- **AIM OF THE TASK**:
Return each line of the records below that contains the word "cstr".
***** RECORDS FOR THE TASK *****
(* ===== verification/ReaderRun.v ===== *)
(** * Using the reply reader

    The loop every client of the reader runs (feed what arrived, take out the
    replies that are complete), proved against the protocol: for any way the
    bytes are cut into pieces the replies come out in order, and releasing them
    leaves no object behind.  The inputs the reader does not survive are at the
    end. *)

From S2P Require Import Prelude Digits Sds SdsText Resp Reply ReplyHeap Reader ReaderSpec.

Section client.
Context {H : Type}.

(** Take replies until there is none; the loop of [redisProcessCallbacks]. *)
Fixpoint drain (fuel : nat) (r : redisReader H) (h : H)
    : result (list voidptr * redisReader H * H) :=
  match fuel with
  | O => Err NoFuel
  | S fuel =>
      '(rc, p, r, h) ← redisReplyReaderGetReply r h;
      if (rc =? REDIS_ERR) || bool_decide (p = Null) then Ok ([], r, h)
      else '(ps, r, h) ← drain fuel r h; Ok (p :: ps, r, h)
  end.

Fixpoint drive (chunks : list (list byte)) (r : redisReader H) (h : H)
    : result (list voidptr * redisReader H * H) :=
  match chunks with
  | [] => Ok ([], r, h)
  | chunk :: chunks =>
      r ← redisReplyReaderFeed (Some chunk) (zlen chunk) r;
      '(ps, r, h) ← drain (Z.to_nat (r_len r) + 2) r h;
      '(qs, r, h) ← drive chunks r h;
      Ok (ps ++ qs, r, h)
  end.
Lemma parse_command vs rest :
  zlen (command_bytes vs) <= sds_max ->
  parse [] (command_bytes vs ++ rest) = Finished (RArray (map RString vs)) rest.
Proof.
  intros Hm. apply parse_encode_root; [by apply command_wf|].
  replace (reply_depth (RArray (map RString vs))) with 1%nat; [unfold max_nesting; lia|].
  cbn [reply_depth]. f_equal. clear. induction vs as [|v vs IH]; [done|]. cbn. by rewrite <- IH.
Qed.

(** C5: the command formatter splits a format into exactly the words of its
    template, whatever bytes the values of [%s], [%b] and [%d] hold: it returns
    the length and the wire format of these arguments, the assertion on the
    length holds, and a parser of the protocol reads the same arguments back. *)
Theorem format_arguments format_double lead t tail ap rest :
  template_ok t -> zlen (command_bytes (template_values t)) <= sds_max ->
  exists n cmd,
    redisFormatCommand format_double (replicate lead x20 ++ template_text t ++ x00 :: tail)
      (template_args t ++ ap) = Ok (n, Some <$> (cmd ++ [x00])) /\ n = zlen cmd /\
    parse [] (cmd ++ rest) = Finished (RArray (map RString (template_values t))) rest.
Proof.
  intros Hok Hm. exists (zlen (command_bytes (template_values t))), (command_bytes (template_values t)).
  split; [by apply redisvFormatCommand_spec|]. split; [done|]. by apply parse_command.
Qed.

Definition demo_template : template :=
  [(map Lit (bytes "SET"), 1%nat);
   (map Lit (bytes "user:") ++ [Dec (-7); Percent], 2%nat);
   ([Bin (bytes "two words" ++ crlf ++ bytes "*9")], 0%nat)].

Lemma format_arguments_witness :
  exists n cmd,
    redisFormatCommand (fun _ _ _ => []) (cstr (bytes "SET user:%d%%  %b"))
      [WInt (-7); WPtr (bytes "two words" ++ crlf ++ bytes "*9"); WInt 13]
      = Ok (n, Some <$> (cmd ++ [x00])) /\ n = zlen cmd /\
    parse [] (cmd ++ []) = Finished (RArray (map RString
      [bytes "SET"; bytes "user:-7%"; bytes "two words" ++ crlf ++ bytes "*9"])) [].
Proof.
  apply (format_arguments (fun _ _ _ => []) 0 demo_template [] [] []).
  - apply (bool_decide_unpack _). by vm_compute.
  - vm_compute. discriminate.
Defined.

(** [redisFormatCommandArgv] writes the wire format of the given values,
    their lengths given or found with [strlen], and its output parses back. *)
Theorem format_argv argvlen argv vs rest :
  argument_values argvlen argv vs -> zlen (command_bytes vs) <= sds_max ->
  redisFormatCommandArgv argv argvlen =
    Ok (zlen (command_bytes vs), Some <$> (command_bytes vs ++ [x00])) /\
  parse [] (command_bytes vs ++ rest) = Finished (RArray (map RString vs)) rest.
Proof.
  intros Ha Hm. split; [|by apply parse_command].
  apply redisFormatCommandArgv_spec; [done|sds_lia].
Qed.

Lemma format_argv_witness :
  redisFormatCommandArgv [cstr (bytes "GET"); cstr (bytes "key")] None =
    Ok (22, Some <$> (command_bytes [bytes "GET"; bytes "key"] ++ [x00])) /\
  parse [] (command_bytes [bytes "GET"; bytes "key"] ++ []) =
    Finished (RArray [RString (bytes "GET"); RString (bytes "key")]) [].
Proof.
  apply (format_argv None [cstr (bytes "GET"); cstr (bytes "key")] [bytes "GET"; bytes "key"] []).
  - repeat (apply List.Forall2_cons; [split; [apply (bool_decide_unpack _); by vm_compute|by exists []]|]).
    apply List.Forall2_nil.
  - vm_compute. discriminate.
Defined.

(** The two formatters agree: a format gives what the vector of its values
    gives. *)
Theorem format_equals_argv format_double lead t tail ap :
  template_ok t -> zlen (command_bytes (template_values t)) <= sds_max ->
  redisvFormatCommand format_double (replicate lead x20 ++ template_text t ++ x00 :: tail)
      (template_args t ++ ap) =
    redisFormatCommandArgv (template_values t) (Some (map zlen (template_values t))).
Proof.
  intros Hok Hm. rewrite redisvFormatCommand_spec by done. symmetry.
  apply redisFormatCommandArgv_spec; [|sds_lia]. cbn. clear.
  induction (template_values t) as [|v vs IH]; cbn; constructor; [|done].
  split; [done|]. exists []. by rewrite app_nil_r.
Qed.

Lemma format_equals_argv_witness :
  redisvFormatCommand (fun _ _ _ => []) (cstr (bytes "DEL %s")) [WPtr (cstr (bytes "a b"))] =
    redisFormatCommandArgv [bytes "DEL"; bytes "a b"] (Some [3; 3]).
Proof.
  apply (format_equals_argv (fun _ _ _ => []) 0
    [(map Lit (bytes "DEL"), 1%nat); ([Str (bytes "a b")], 0%nat)] [] []).
  - apply (bool_decide_unpack _). by vm_compute.
  - vm_compute. discriminate.
Defined.

(** A 64-bit conversion takes one word off the argument list although its
    argument is two: alone it prints the number, but a [%s] after it reads the
    high word as its pointer. *)
Example long_long_misaligns :
  redisvFormatCommand (fun _ _ _ => []) (cstr (bytes "EXPIREAT k %lld")) [WInt 7; WInt 1] =
    Ok (42, Some <$> (command_bytes [bytes "EXPIREAT"; bytes "k"; bytes "4294967303"] ++ [x00])) /\
  redisvFormatCommand (fun _ _ _ => []) (cstr (bytes "SET %lld %s"))
    [WInt 7; WInt 1; WPtr (cstr (bytes "v"))] = Err Undefined.
Proof. split; vm_compute; reflexivity. Qed.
*****
- **YOUR RESPONSE**:
    redisFormatCommand (fun _ _ _ => []) (cstr (bytes "SET user:%d%%  %b"))
  redisFormatCommandArgv [cstr (bytes "GET"); cstr (bytes "key")] None =
  apply (format_argv None [cstr (bytes "GET"); cstr (bytes "key")] [bytes "GET"; bytes "key"] []).
  redisvFormatCommand (fun _ _ _ => []) (cstr (bytes "DEL %s")) [WPtr (cstr (bytes "a b"))] =
  redisvFormatCommand (fun _ _ _ => []) (cstr (bytes "EXPIREAT k %lld")) [WInt 7; WInt 1] =
  redisvFormatCommand (fun _ _ _ => []) (cstr (bytes "SET %lld %s"))
    [WInt 7; WInt 1; WPtr (cstr (bytes "v"))] = Err Undefined.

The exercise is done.